Gallardo26 commented 3 months ago

Sweet... So shall we add this feature back? and also allow a var in the config to change the user-agent?

ilike2burnthing commented 3 months ago

While the ability to use an ENV to achieve this could be added, previously it was part of both FlareSolverr and FlareSolverrSharp, and could be used by indexers which required cookie and UA login. I'll have a look later, but I doubt I'll be able to recreate this. PRs welcome.

Gallardo26 commented 3 months ago

I'm current using the unraid version. Is it possible to just add a ENV VAR and set the value to it? What should the VAR be?

ilike2burnthing commented 3 months ago

Edited comment above to clarify. No, an ENV cannot currently be used.

Apo-S commented 3 months ago

PRs welcome.

https://github.com/FlareSolverr/FlareSolverr/pull/1053

ilike2burnthing commented 3 months ago

Thanks.

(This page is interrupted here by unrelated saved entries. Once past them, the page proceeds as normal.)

(* ===== verification/DialingExamples.v ===== *)
(** * DialingExamples: the dials and the cipher suite on concrete libraries *)

From S2P Require Import DialingProps Dialing ClientCoap.

(** Sockets that number their connections; the address "down" does not answer, and the
    handshake with an odd connection fails. *)
Module Net.
#[local] Instance sockets : Sockets string nat := {|
  udp_Dial addr o e := if bool_decide (addr = "down") then (Err (ErrText "refused"), e) else (Ok e, S e);
  tcp_Dial addr o e := if bool_decide (addr = "down") then (Err (ErrText "refused"), e) else (Ok e, S e);
  dtls_Dial addr cfg o e := if bool_decide (addr = "down") then (Err (ErrText "refused"), e) else (Ok e, S e);
  is_dtls c := true;
  HandshakeContext c e := (if Nat.odd c then Err (ErrText "handshake") else Ok tt, e);
  sock_Close c e := (Ok tt, e) |}.

Lemma dial_law (b : bool) (e c e' : nat) :
  (if b then (Err (ErrText "refused"), e) else (Ok e, S e)) = (Ok c, e') →
  ¬ (c < e)%nat ∧ ∀ x, (x < e')%nat ↔ (x < e)%nat ∨ x = c.
Proof. destruct b; [done|]. intros [= <- <-]. split; [lia|]. intros x. lia. Qed.
Lemma fail_law (b : bool) (e : nat) err e' x :
  (if b then (Err (ErrText "refused"), e) else (Ok e, S e)) = (Err err, e') → (x < e')%nat ↔ (x < e)%nat.
Proof. destruct b; [|done]. by intros [= _ <-]. Qed.
#[local] Instance laws : SocketLaws string nat.
Proof.
  refine {| handed (e c : nat) := (c < e)%nat |}; intros; simpl in *;
    first [by eapply dial_law | by eapply fail_law | done].
Defined.

Definition world (next : nat) : NetWorld string nat :=
  {| net_env := next; net_open := []; net_onClose := ∅; net_handlers := ∅ |}.
Definition cfg : SecConfig string :=
  {| InsecureSkipVerify := true; CipherSuites := []; CustomCipherSuites := None; Certificates := [];
     VerifyPeerCertificate := None |}.
Lemma world_wf next : net_wf (world next).
Proof. split; intros c Hc; simpl in *; [by apply not_elem_of_nil in Hc|]. rewrite lookup_empty in Hc. by destruct Hc. Defined.

(** Connection 1 is closed after its failed handshake; connection 2 stays open. *)
Lemma dial_leaks_nothing_witness :
  net_open (run_dial 0 None (CallUDPSecure "host" cfg []) (world 1)).2 = [] ∧
  net_open (run_dial 0 (Some 5) (CallUDPSecure "host" cfg []) (world 2)).2 = [2%nat] ∧
  let (r, w') := run_dial 0 None (CallUDPSecure "host" cfg []) (world 1) in dial_outcome (world 1) r w'.
Proof.
  split; [by vm_compute|]. split; [by vm_compute|].
  exact (dial_leaks_nothing 0 None (CallUDPSecure "host" cfg []) (world 1) (world_wf 1)).
Defined.

Definition dialed_world : NetWorld string nat :=
  {| net_env := 3%nat; net_open := [2%nat]; net_onClose := {[2%nat := [0%nat]]};
     net_handlers := {[0%nat := NewOnCloseHandler]} |}.
Lemma dialed_close_calls_witness :
  ∃ w2, each (handler_op {| cch_conn := 2; cch_onClose := 0 |}) [LAdd "a"; LAdd "b"; LRemove 0; LAdd "c"]
          dialed_world = (Ok tt, w2) ∧ net_open w2 = [2%nat] ∧
    closed_calls map_to_list 2 w2 ≡ₚ ["b"; "c"].
Proof.
  refine (dialed_close_calls map_to_list (fun m => reflexivity (map_to_list m)) 0 None
            (CallTCP "host" []) (world 2) {| cch_conn := 2; cch_onClose := 0 |} dialed_world
            [LAdd "a"; LAdd "b"; LRemove 0; LAdd "c"] (world_wf 2) _).
  by vm_compute.
Defined.
End Net.

(** A cipher that writes its key before the record and takes it off again. *)
Module Cipher.
Definition untag (k raw : string) : result string :=
  if String.prefix k raw then Ok (String.substring (String.length k) (String.length raw - String.length k) raw)
  else Err (ErrText "bad record MAC").
(** The keys of both directions; a record is tagged with the MAC key and the cipher key. *)
Definition ex_block (m c s h : string) (n : Z) : string :=
  String.substring 0 (Z.to_nat n)
    ("client-mac-012345678901234567890" +:+ "server-mac-01234567890123456789" +:+ m +:+
     "client-key-01234" +:+ "server-key-01234" +:+ "client-iv-012345" +:+ "server-iv-012345").
Definition ex_keys (m c s : string) (mac key iv : Z) (h : string) : WriteKeys * WriteKeys :=
  let part := key_partition (ex_block m c s h (2 * mac + 2 * key + 2 * iv)) (Z.to_nat mac) (Z.to_nat key) (Z.to_nat iv) in
  (part true, part false).
#[local] Instance cbc : CbcLib unit := {|
  Keys := WriteKeys * WriteKeys;
  key_ClientMAC k := wk_MAC k.1; key_ServerMAC k := wk_MAC k.2; key_ClientWrite k := wk_Key k.1;
  key_ServerWrite k := wk_Key k.2; key_ClientIV k := wk_IV k.1; key_ServerIV k := wk_IV k.2;
  prf_GenerateEncryptionKeys m c s mac key iv h := Ok (ex_keys m c s mac key iv h);
  CBC := string * string;
  NewCBC k1 _ m1 k2 _ m2 _ := ((m1 +:+ k1, m2 +:+ k2), Ok tt);
  RecordLayer := unit;
  RecordHeader := unit;
  cbc_Encrypt c _ raw r := (Ok (c.1 +:+ raw), r);
  cbc_Decrypt c _ raw := untag c.2 raw;
  CipherSuiteKeyExchangeAlgorithmEcdhe := 4;
  CipherSuiteAuthenticationTypeAnonymous := 3 |}.

Lemma untag_prefix k raw : String.prefix k (k +:+ raw) = true.
Proof. induction k as [|a k IH]; [by destruct raw|]. simpl. by destruct (ascii_dec a a). Qed.
Lemma untag_substring k raw : String.substring (String.length k) (String.length raw) (k +:+ raw) = raw.
Proof.
  induction k as [|a k IH]; [|apply IH]. simpl. induction raw as [|b raw IH]; [done|]. simpl. by f_equal.
Qed.
Lemma untag_tag k raw : untag k (k +:+ raw) = Ok raw.
Proof.
  unfold untag. rewrite untag_prefix, str_length_app.
  replace (String.length k + String.length raw - String.length k)%nat with (String.length raw) by lia.
  by rewrite untag_substring.
Qed.
#[local] Instance laws : CbcLaws unit.
Proof.
  refine {| key_block := ex_block; header_of _ := tt; changes_cipher _ := false; content s := s |}.
  - intros m c s mac key iv h keys [= <-]. by split.
  - intros own o1 o2 h x y pkt raw r out r' [= <-] [= <-] _ [= <- <-]. exists raw. split; [apply untag_tag|done].
Defined.

Definition suite : TLSAecdhAes128Sha256 := NewTLSAecdhAes128Sha256 jw_suite.
Definition client_tag : string := "client-mac-012345678901234567890client-key-01234".
Definition server_tag : string := "server-mac-01234567890123456789mserver-key-01234".

(** A client that was not initialised refuses; initialised, it writes with the keys of the
    client and reads what a standard server writes. *)
Lemma just_works_interoperates_witness :
  suite_Encrypt suite tt "hello" tt = (Err (ErrWrap "unable to encrypt" ErrCipherSuiteNotReady), tt) ∧
  (∃ raw', cbc_Decrypt (server_tag, client_tag) tt (client_tag +:+ "hello") = Ok raw' ∧ content raw' = "hello") ∧
  (∃ raw', suite_Decrypt (suite_Init "m" "c" "s" true suite).2 tt (server_tag +:+ "hello") = Ok raw' ∧ content raw' = "hello").
Proof.
  split; [done|].
  assert (Hi : suite_Init "m" "c" "s" true suite = (Ok tt, (suite_Init "m" "c" "s" true suite).2)) by (by vm_compute).
  assert (Hp : standard_peer "m" "c" "s" false = ((server_tag, client_tag), Ok tt)) by (by vm_compute).
  split.
  - apply (proj1 (just_works_interoperates "m" "c" "s" true suite _ (server_tag, client_tag) Hi Hp tt "hello" tt
      (client_tag +:+ "hello") tt eq_refl)). by vm_compute.
  - apply (proj2 (just_works_interoperates "m" "c" "s" true suite _ (server_tag, client_tag) Hi Hp tt "hello" tt
      (server_tag +:+ "hello") tt eq_refl)). by vm_compute.
Defined.
End Cipher.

It seems I wasn't clear though, the 'PRs welcome' part was for the tie in with FlareSolverrSharp. I'll take a look at this tomorrow just to make sure there's no issues.

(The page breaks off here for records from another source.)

(** The loop that the comment of [Next] shows, with a new receiver in each round: the values
    and the error of the iterator. *)
Fixpoint drain (n : nat) (v : Target A) (it : ResourceIterator) : CM (list (Target A) * option error) :=
  match n with
  | O => fail ErrOutOfFuel
  | S n' =>
      r ← Next status_Error v it;
      let '(more, v', it') := r in
      if (more : bool) then rest ← drain n' v it'; mret (v' :: rest.1, rest.2)
      else mret ([], it_Err it')
  end.
(** The reference: the resources are read in their order until one fails. *)
Fixpoint read_all (v : Target A) (links : ResourceLinks) : CM (list (Target A) * option error) :=
  match links with
  | [] => mret ([], None)
  | link :: links' =>
      r ← ClientCommands.GetResourceWithCodec status_Error link (VNDOCFCBORCodec A) v [];
      match r.1 with
      | Err err => mret ([], Some (MakeDataLoss (ErrWrap "could not get a resource value for the device" err)))
      | Ok _ => rest ← read_all v links'; mret (r.2 :: rest.1, rest.2)
      end
  end.

Lemma drain_from v rest done_ n w :
  (length rest < n)%nat →
  drain n v {| it_Err := None; it_links := done_ ++ rest; it_i := length done_ |} w = read_all v rest w.
Proof.
  revert done_ n w. induction rest as [|link rest IH]; intros pre n w Hn; (destruct n as [|n]; [cbn in Hn; lia|]);
    cbn [drain read_all]; unfold Next; cbn [it_Err it_links it_i].
  - by rewrite app_nil_r, lookup_ge_None_2 by lia.
  - rewrite list_lookup_middle by done. cbv zeta. unfold mbind, ME_bind.
    destruct (ClientCommands.GetResourceWithCodec _ link _ v [] w) as [[[[u|err] v']|e] w1]; [..|done]; cbn [fst snd].
    + replace (S (length pre)) with (length (pre ++ [link])) by (rewrite length_app; simpl; lia).
      cbn. replace (pre ++ link :: rest) with ((pre ++ [link]) ++ rest) by by rewrite <- app_assoc.
      rewrite IH by (cbn in Hn; lia). done.
    + done.
Qed.
(** Reading the resources of a device with the iterator ends after one round per link and one
    more, and reads exactly the resources of the links, in their order, up to the first that
    fails, whose error the iterator then carries. *)
Theorem iterator_reads_all links v n w :
  (length links < n)%nat →
  drain n v (GetResources links) w = read_all v links w.
Proof. exact (drain_from v links [] n w). Qed.
End Iterator.

(** ** Ownerships *)

(** The handler gets every ownership that was answered, once and in the order of the answers;
    the search asks for the status it was given, and an unknown status asks for nothing. *)
Lemma GetOwnerships_spec status (net : OwnershipNet) :
  let '(r, calls) := GetOwnerships status net in
  omap (fun c => match c with OhHandle d => Some d | OhError _ => None end) calls =
  match on_dial net, DiscoverDeviceOwnership status with
  | None, Ok opts => omap (fun a => match a.1 with AnsHandle d => Some d | _ => None end) (on_answers net opts)
  | _, _ => []
  end ∧ (is_ok r = true → 0 <= status <= 2).
Proof.
  unfold GetOwnerships. destruct (on_dial net); [done|].
  destruct (DiscoverDeviceOwnership status) as [opts|err] eqn:E; [|done]. split.
  - induction (on_answers net opts) as [|[[d|e|] [c|]] l IH]; cbn; [done|..]; by rewrite IH.
  - intros _. unfold DiscoverDeviceOwnership, DiscoverAllDevices, DiscoverOwnedDevices, DiscoverDisownedDevices in E.
    destruct (Z.eqb_spec status 0); [lia|]. destruct (Z.eqb_spec status 1); [lia|].
    destruct (Z.eqb_spec status 2); [lia|done].
Qed.
(* ===== verification/BridgeToolExamples.v ===== *)
(** * BridgeToolExamples: runs of the example bridge

    Three devices with two test resources each; clients that read, write and observe; and the
    observers that lose their notifications because two resources count alike. *)

From S2P Require Import OwnershipProps ClientExamples ClientTool ToolExamples ClientCoap BridgeNet BridgeDevice Service BridgeTool BridgeToolProps.
Import CertGenProps.Examples.

#[local] Existing Instance ex_own_Core.
#[local] Existing Instance ex_gen_Cred.
#[local] Existing Instance ex_gen_Lib.
#[local] Existing Instance tool_Owner.
#[local] Existing Instance ex_gen_Uuids.

(** Connections on which every write succeeds but those to "dead"; the built-in resources
    answer nothing. *)
#[local] Instance conn : ToolConn := {|
  TConn := unit;
  tconn_write addr m c := (if bool_decide (addr = "dead") then Err (ErrText "closed") else Ok tt, c);
  tconn_etag c := (1, c);
  builtin_get req c := (Ok None, c);
  builtin_post req c := (Ok None, c);
  builtin_subscribe req c := (Err (ErrText "not observable"), c) |}.
#[local] Instance data_Cbor : Cbor resourceData :=
  {| cbor_Encode d := Ok (rd_Name d); cbor_Decode s := Ok {| rd_Name := s |} |}.
#[local] Instance order : ResourceOrder := map_to_list.

(** ** The start *)

Definition bridge_cfg : ToolConfig :=
  {| tc_Service := {| coap_ID := "bridge";
                      coap_Config := {| ExternalAddresses := []; BridgeNet.MaxMessageSize := 1024;
                                        DeduplicationLifetime := 0; cfg_externalAddressesPort := [] |} |};
     tc_LogLevel := 0;
     tc_Cloud := {| cc_Enabled := false; cc_CloudID := "";
                    cc_TLS := {| CAPoolPath := ""; KeyPath := ""; CertPath := ""; UseSystemCAPool := false |} |};
     tc_CredentialEnabled := false; tc_ThingDescription := {| tdc_Enabled := false; tdc_File := "" |};
     NumGeneratedBridgedDevices := 3; NumResourcesPerDevice := 2 |}.
Definition uuids (i : nat) : UUID := nth i ["d0"; "d1"; "d2"] "".
Definition no_opts : list (device_Option (OnDeviceUpdated := unit) (GetProperties := gmap string string)
  (GetCertificates := string → list TlsCertificate) (RemoveCloudCAs := unit) (Logger := unit) (Loop := unit)
  (GetThingDescription := unit)) := [].
Definition bridge_start (c : ToolConfig) (s : Service (HSDev := bridged_ServiceDevice)) :=
  create_devices tt ∅ (fun _ => tt) tt (Err (ErrText "no pool")) (fun _ _ => tt) (fun _ => 1) (fun _ => 1) 2 c
    no_opts uuids s.
Definition bridge_empty : Service (HSDev := bridged_ServiceDevice) :=
  Service.New (HSDev := bridged_ServiceDevice) "bridge"
    ({| te_data := test_data 2; te_subID := ∅; te_watcher := ∅; te_conn := tt |}, []).

Lemma bridge_devices_witness :
  ∃ s', bridge_start bridge_cfg bridge_empty = (Ok tt, s') ∧
    (∃ d, sv_devices (HSDev := bridged_ServiceDevice) s' !! "d2" = Some d ∧ bridged bridge_cfg 2 d) ∧
    (∀ id d, sv_devices (HSDev := bridged_ServiceDevice) s' !! id = Some d → ∃ i, (i < 3)%nat ∧ id = uuids i).
Proof.
  destruct (bridge_devices tt ∅ (fun _ => tt) tt (Err (ErrText "no pool")) (fun _ _ => tt) (fun _ => 1) (fun _ => 1) 2
              bridge_cfg no_opts uuids bridge_empty) as (s'&E&Hin&Hall).
  - apply (bool_decide_unpack _). by vm_compute.
  - done.
  - done.
  - exists s'. split; [exact E|]. split; [|exact Hall].
    exact (Hin 2%nat ltac:(vm_compute; lia)).
Defined.

(** ** The test resources *)

Definition dev0 : Device :=
  addResources (fun _ => 1)
    {| d_cfg := bridged_config bridge_cfg 0 "d0" "bridge"; d_resources := ∅; d_cloudManager := None;
       d_credentialManager := None; d_thingDescription := None; d_runLoop := true; d_doneClosed := false;
       d_stopped := false |} 2.
Definition world0 : DWorld :=
  @Build_DWorld test_ResourceEnv dev0
    {| te_data := test_data 2; te_subID := ∅; te_watcher := ∅; te_conn := tt |} [].
Definition req (conn href : string) (code : Z) (observe : option Z) (body : option string) : Request :=
  let m := set_token (Some conn) (set_path href (set_code code NewMessage)) in
  let m := match observe with Some o => set_observe o m | None => m end in
  {| req_msg := match body with Some b => set_body b (set_format AppOcfCbor m) | None => m end;
     req_Conn := conn; req_Endpoints := [] |}.
Lemma world0_test i : (i < 2)%nat →
  is_test world0 (GetTestResourceHref i) {| rd_Name := "test-" +:+ format_int (Z.of_nat i) |}.
Proof.
  intros Hi. destruct i as [|[|i]]; [| |lia];
    (split; [by vm_compute|first [by exists (test_resource "d0" 1 0); vm_compute | by exists (test_resource "d0" 1 1); vm_compute]]).
Defined.

Lemma test_resource_register_witness :
  ∃ m w', tool_HandleRequest (req "a" "/test/0" POST None (Some "on")) world0 = (Ok (Some m), w') ∧
    m_code m = codes_Changed ∧ m_body m = Some "on" ∧
    (∃ m1, tool_HandleRequest (req "a" "/test/0" GET None None) w' = (Ok (Some m1), w') ∧
       m_code m1 = codes_Content ∧ m_body m1 = Some "on") ∧
    (∃ m2, tool_HandleRequest (req "b" "/test/1" GET None None) w' = (Ok (Some m2), w') ∧
       m_code m2 = codes_Content ∧ m_body m2 = Some "test-1").
Proof.
  exact (test_resource_register world0 "/test/0" {| rd_Name := "test-0" |} {| rd_Name := "on" |} "on"
           (req "a" "/test/0" POST None (Some "on")) (req "a" "/test/0" GET None None)
           "/test/1" {| rd_Name := "test-1" |} "test-1" (req "b" "/test/1" GET None None)
           (world0_test 0 ltac:(lia)) ltac:(by vm_compute) eq_refl eq_refl ltac:(by vm_compute)
           (world0_test 1 ltac:(lia)) ltac:(done) eq_refl ltac:(by vm_compute)).
Defined.

(** ** Observers *)

Definition run (reqs : list Request) (w : DWorld) : DWorld :=
  foldl (fun w r => (tool_HandleRequest r w).2) w reqs.
Definition observed : DWorld :=
  run [req "a" "/test/0" GET (Some 0) None; req "dead" "/test/0" GET (Some 0) None;
       req "b" "/test/0" POST None (Some "on")] world0.
Definition written (w : DWorld) : list (string * option string) :=
  omap (fun ev => match ev with EvWrite a m => Some (a, m_body m) | _ => None end) (dw_trace w).

Definition observed_res : Resource := default (test_resource "d0" 1 0) (d_resources (dw_d observed) !! "/test/0").
Definition observed_closure : Closure :=
  default {| cl_conn := ""; cl_token := None; cl_sequence := 0; cl_dedup := 0 |} (r_closures observed_res !! 1%nat).
Definition observed_message : Message := set_body "on" (set_format AppOcfCbor (set_code codes_Content NewMessage)).

(** Two clients observe the first resource, and the second of them has gone.  The other one is
    sent the new name after a write that fails. *)
Lemma tick_notifies_witness :
  written (tick map_to_list observed) = [("dead", Some "on"); ("a", Some "on")] ∧
  ∃ msg l1 l2, dw_trace (tick map_to_list observed) =
      dw_trace observed ++ l1 ++ EvWrite (cl_conn observed_closure) msg :: l2 ∧
    m_body msg = Some "on" ∧ m_token msg = cl_token observed_closure.
Proof.
  split; [by vm_compute|].
  refine (tick_notifies map_to_list observed 1 "/test/0" (req "a" "/test/0" GET (Some 0) None) observed_res
            observed_closure {| rd_Name := "on" |} observed_message
            (fun m => reflexivity (map_to_list m)) _ _ _ _ _ _ _); try (vm_compute; reflexivity || done).
  split.
  - intros h r k Hr Hk. assert (Hall : map_Forall (fun h r => map_Forall (fun k i => i = 1%nat → h = "/test/0" ∧ k = cl_conn observed_closure)
      (r_subs r)) (d_resources (dw_d observed))) by (apply (bool_decide_unpack _); by vm_compute).
    exact (Hall h r Hr k 1%nat Hk eq_refl).
  - intros sub' req' r c' _ Hr Hc Hconn.
    assert (Hall : map_Forall (fun h r => map_Forall (fun sub c =>
      cl_conn c = cl_conn observed_closure → sub = 1%nat) (r_closures r)) (d_resources (dw_d observed)))
      by (apply (bool_decide_unpack _); by vm_compute).
    exact (Hall "/test/0" r Hr sub' c' Hc Hconn).
Defined.

(** Two clients observe one resource each.  Both subscriptions have the number 1 in the shared
    map, so the first observer is sent nothing, and when the second one leaves, nobody is in
    the map any more. *)
Theorem watchers_collide :
  let w := run [req "a" "/test/0" GET (Some 0) None; req "b" "/test/1" GET (Some 0) None;
                req "c" "/test/0" POST None (Some "on"); req "c" "/test/1" POST None (Some "off")] world0 in
  written (tick map_to_list w) = [("b", Some "off")] ∧
  te_watcher (dw_env (run [req "b" "/test/1" GET (Some 1) None] w)) = ∅.
Proof. by vm_compute. Qed.

(** ** The whole bridge *)

#[local] Instance links_Cbor : Cbor ResourceLinks :=
  {| cbor_Encode l := Ok ""; cbor_Decode s := Err (ErrText "EOF") |}.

marios88 commented 3 months ago

Just changed the user-agent and unfortunately it does not help with the challenge loop

howwwdi commented 3 months ago

Can confirm, that it's not related to UA, probably fixed mine in headfull, but still facing same issue for headless

alecuba16 commented 3 months ago

Can confirm, that it's not related to UA, probably fixed mine in headfull, but still facing same issue for headless

What you have changed in order to have it working? I'm testing with nowsecure.nl with a flagged ip and it is not working in my case. (Using in a container with built in xvfb)

Gallardo26 commented 3 months ago

I think it's important to say which source is tested and how it is working or not. some of the cloudflare loop is due to cloudflare being over secure. Some sources could be other reasons.

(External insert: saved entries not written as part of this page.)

(** * Wilfred image manifests: loading, validation and queries

    A shallow embedding of the two [Images] classes of the repository,

    - [src/wilfred/api/images.py]  (module [ApiImages] below): the
      exception-raising variant, [API_VERSION = 2];
    - [src/wilfred/images.py]      (module [WilfredImages] below): the
      variant that reads in its constructor and exits the process on
      failure, [API_VERSION = 0];

    together with the properties the specification states about them.

    Python values produced by [json.loads] are an inductive type; a Python
    exception is a value of [exn]; a method of the class is a function from
    the object (and the file system it reads) to an outcome and the object
    after the call. *)

From Stdlib Require Import List String Ascii ZArith Bool Lia.
From Stdlib Require Import SpecFloat.
Import ListNotations.

#[local] Set Warnings "-register-all".

Local Open Scope string_scope.
Local Open Scope Z_scope.

(** ** Python values *)

(** What [json.loads] returns: [None], [bool], [int], [float], [str],
    [list] and [dict] with string keys.  A [dict] is its list of items in
    insertion order; [json.loads] keeps one item per key.  A [str] is a
    string of Rocq characters, which are the code points up to U+00FF. *)
Inductive json : Type :=
| JNull
| JBool (b : bool)
| JInt (n : Z)
| JFloat (f : spec_float)
| JStr (s : string)
| JList (l : list json)
| JDict (items : list (string * json)).

(** A subscript: [v["key"]] or [v[i]]. *)
Inductive index : Type :=
| IStr (k : string)
| IInt (i : nat).

(** The argument of [_exception]: a key, or the f-string
    [f"{filename} environment key {key}"], kept with the value that is
    formatted into it. *)
Inductive keyname : Type :=
| Key (k : string)
| EnvKey (filename : json) (k : string).

Inductive complaint : Type :=
| MissingKey (k : keyname)
| UidNotLowercase.

(** Exceptions.  The first five are the classes of [api/images.py]; their
    messages are f-strings, kept here by their parts.  The others are
    built-in or library exceptions that the code lets through, and
    [SystemExit], raised by [error(..., exit_code=1)]. *)
Inductive exn : Type :=
| ImagesNotPresent (msg : string)
| ImagesNotRead (msg : string)
| ReadError (file : string) (wording : string) (cause : exn)
| ParseError (file : string) (what : complaint)
| ImageAPIMismatch (file : string) (declared : json) (supported : Z)
| KeyError (k : index)
| TypeError
| AttributeError
| IndexError
| JSONDecodeError (text : string)
| OSError
| ConnectionError
| BadZipFile
| UnboundLocalError
| SystemExit (code : Z).

(** [str(e)] of a [ParseError] raised for a plain key or for the uid. *)
Definition ParseError_message (file : string) (what : complaint) : option string :=
  match what with
  | MissingKey (Key k) => Some ("image " ++ file ++ " is missing key " ++ k)
  | MissingKey (EnvKey (JStr fn) k) =>
      Some ("image " ++ file ++ " is missing key " ++ fn ++ " environment key " ++ k)
  | MissingKey (EnvKey _ _) => None
  | UidNotLowercase => Some ("image " ++ file ++ " uid must be lowercase")
  end.

(** ** Results and the error monad *)

Inductive result (A : Type) : Type :=
| Ok (a : A)
| Raise (e : exn).
Arguments Ok {A} a.
Arguments Raise {A} e.

Definition bind {A B : Type} (r : result A) (k : A -> result B) : result B :=
  match r with
  | Ok a => k a
  | Raise e => Raise e
  end.

Notation "x <- c ;; k" := (bind c (fun x => k))
  (at level 61, c at next level, right associativity).
Notation "c ;;; k" := (bind c (fun _ => k))
  (at level 61, right associativity).

(** [try: body  except Exception: handler].  [SystemExit] is not an
    [Exception] and passes through. *)
Definition is_Exception (e : exn) : bool :=
  match e with
  | SystemExit _ => false
  | _ => true
  end.

Definition try_except {A : Type} (body : result A) (handler : exn -> result A) : result A :=
  match body with
  | Ok a => Ok a
  | Raise e => if is_Exception e then handler e else Raise e
  end.

(** ** Python primitives *)

Fixpoint lookup (k : string) (items : list (string * json)) : option json :=
  match items with
  | [] => None
  | (k', v) :: rest => if String.eqb k k' then Some v else lookup k rest
  end.

(** [v[i]]: a [dict] is indexed by its keys (a JSON key is never an [int]),
    a [list] and a [str] by position, nothing else is subscriptable. *)
Definition subscript (v : json) (i : index) : result json :=
  match v, i with
  | JDict items, IStr k =>
      match lookup k items with
      | Some x => Ok x
      | None => Raise (KeyError i)
      end
  | JDict _, IInt _ => Raise (KeyError i)
  | JList l, IInt n =>
      match nth_error l n with
      | Some x => Ok x
      | None => Raise IndexError
      end
  | JList _, IStr _ => Raise TypeError
  | JStr s, IInt n =>
      match String.get n s with
      | Some c => Ok (JStr (String c EmptyString))
      | None => Raise IndexError
      end
  | JStr _, IStr _ => Raise TypeError
  | _, _ => Raise TypeError
  end.

(** [v["key"]] *)
Definition item (v : json) (k : string) : result json := subscript v (IStr k).

(** [len(v)] *)
Definition len (v : json) : result nat :=
  match v with
  | JDict items => Ok (List.length items)
  | JList l => Ok (List.length l)
  | JStr s => Ok (String.length s)
  | _ => Raise TypeError
  end.

(** [str.lower].  Python lowercases by the Unicode tables; what the code
    does with the result does not depend on them, so the function is a
    parameter of the definitions that call it and the properties hold for
    every such function. *)
Class StrLower : Type := lower : string -> string.

(** Python's [str.lower] on the code points up to U+00FF: A to Z, and the
    letters U+00C0 to U+00DE except the sign U+00D7, move up by 32; every
    other character stays.  This is the function the examples run with.
    (A character of a string literal is one byte, so an example with a
    letter beyond ASCII spells it by its code point.) *)
Definition lower_code_point (c : ascii) : ascii :=
  let n := nat_of_ascii c in
  if ((65 <=? n)%nat && (n <=? 90)%nat)
     || ((192 <=? n)%nat && (n <=? 222)%nat && negb (n =? 215)%nat)
  then ascii_of_nat (n + 32) else c.

Fixpoint lower_code_points (s : string) : string :=
  match s with
  | EmptyString => EmptyString
  | String c rest => String (lower_code_point c) (lower_code_points rest)
  end.

#[export] Instance python_lower : StrLower := lower_code_points.

(** [s.endswith(suffix)] *)
Definition endswith (s suffix : string) : bool :=
  let n := String.length s in
  let m := String.length suffix in
  (m <=? n)%nat && String.eqb (substring (n - m) m s) suffix.

(** [float == int], exact as in Python: the float's value is compared with
    the integer, no rounding. *)
Definition float_eq_int (f : spec_float) (n : Z) : bool :=
  match f with
  | S754_zero _ => n =? 0
  | S754_infinity _ => false
  | S754_nan => false
  | S754_finite s m e =>
      let v := if s then Z.neg m else Z.pos m in
      if 0 <=? e then n =? v * 2 ^ e
      else (v mod 2 ^ (- e) =? 0) && (n =? v / 2 ^ (- e))
  end.

(** [v == n] for an [int] n: numbers compare by value ([True] is 1 and
    [False] is 0), a value of another type is never equal to a number. *)
Definition eq_int (v : json) (n : Z) : bool :=
  match v with
  | JInt m => m =? n
  | JBool b => (if b then 1 else 0) =? n
  | JFloat f => float_eq_int f n
  | _ => false
  end.

(** [v == s] for a [str] s. *)
Definition eq_str (v : json) (s : string) : bool :=
  match v with
  | JStr t => String.eqb t s
  | _ => false
  end.

(** [del d[key]] inside [try: ... except Exception: pass]: the key goes if
    [d] is a [dict] that has it, anything else is left as it is. *)
Definition del_quiet (key : string) (d : json) : json :=
  match d with
  | JDict items => JDict (filter (fun kv => negb (String.eqb key (fst kv))) items)
  | _ => d
  end.

(** [for a in l: body(a)], left at the first exception. *)
Fixpoint for_each {A : Type} (l : list A) (body : A -> result unit) : result unit :=
  match l with
  | [] => Ok tt
  | a :: rest => body a ;;; for_each rest body
  end.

ilike2burnthing commented 3 months ago

@Apo-S can you provide an example UA and URL that are working for you with your PR? I'm just getting Error 1010 pages or the same challenge loops as before, even if I only change a single character of the UA.

SmartArray commented 3 months ago

I was running into the same issue and I figured out why it happens. Working on a fix but it won't be easy

Gallardo26 commented 3 months ago

I was running into the same issue and I figured out why it happens. Working on a fix but it won't be easy

Possible to give a brief layman explanation? (To cure my itch?)

Recently on Mihon app which I was able to just change user-agent, now all seems to fail to bypass even after using the app's browser to manually solve the captcha. The downloader couldn't seems to download the chapters. It's been about 3 days. Could be Cloudflare having high alert for the particular website. Perhaps all these are different issues.

SmartArray commented 3 months ago

Yes, cloudflare is able to detect undeteceted_chrome now. Unfortunately I don't have enough time to reverse engineer their JS code right now. I am way too busy right now. Sorry guys.

Funny enough, it works when you have the dev console open because it does a test for the debugger instruction. It seems to use an heuristic approach to determine the browser. Not sure if it will help you...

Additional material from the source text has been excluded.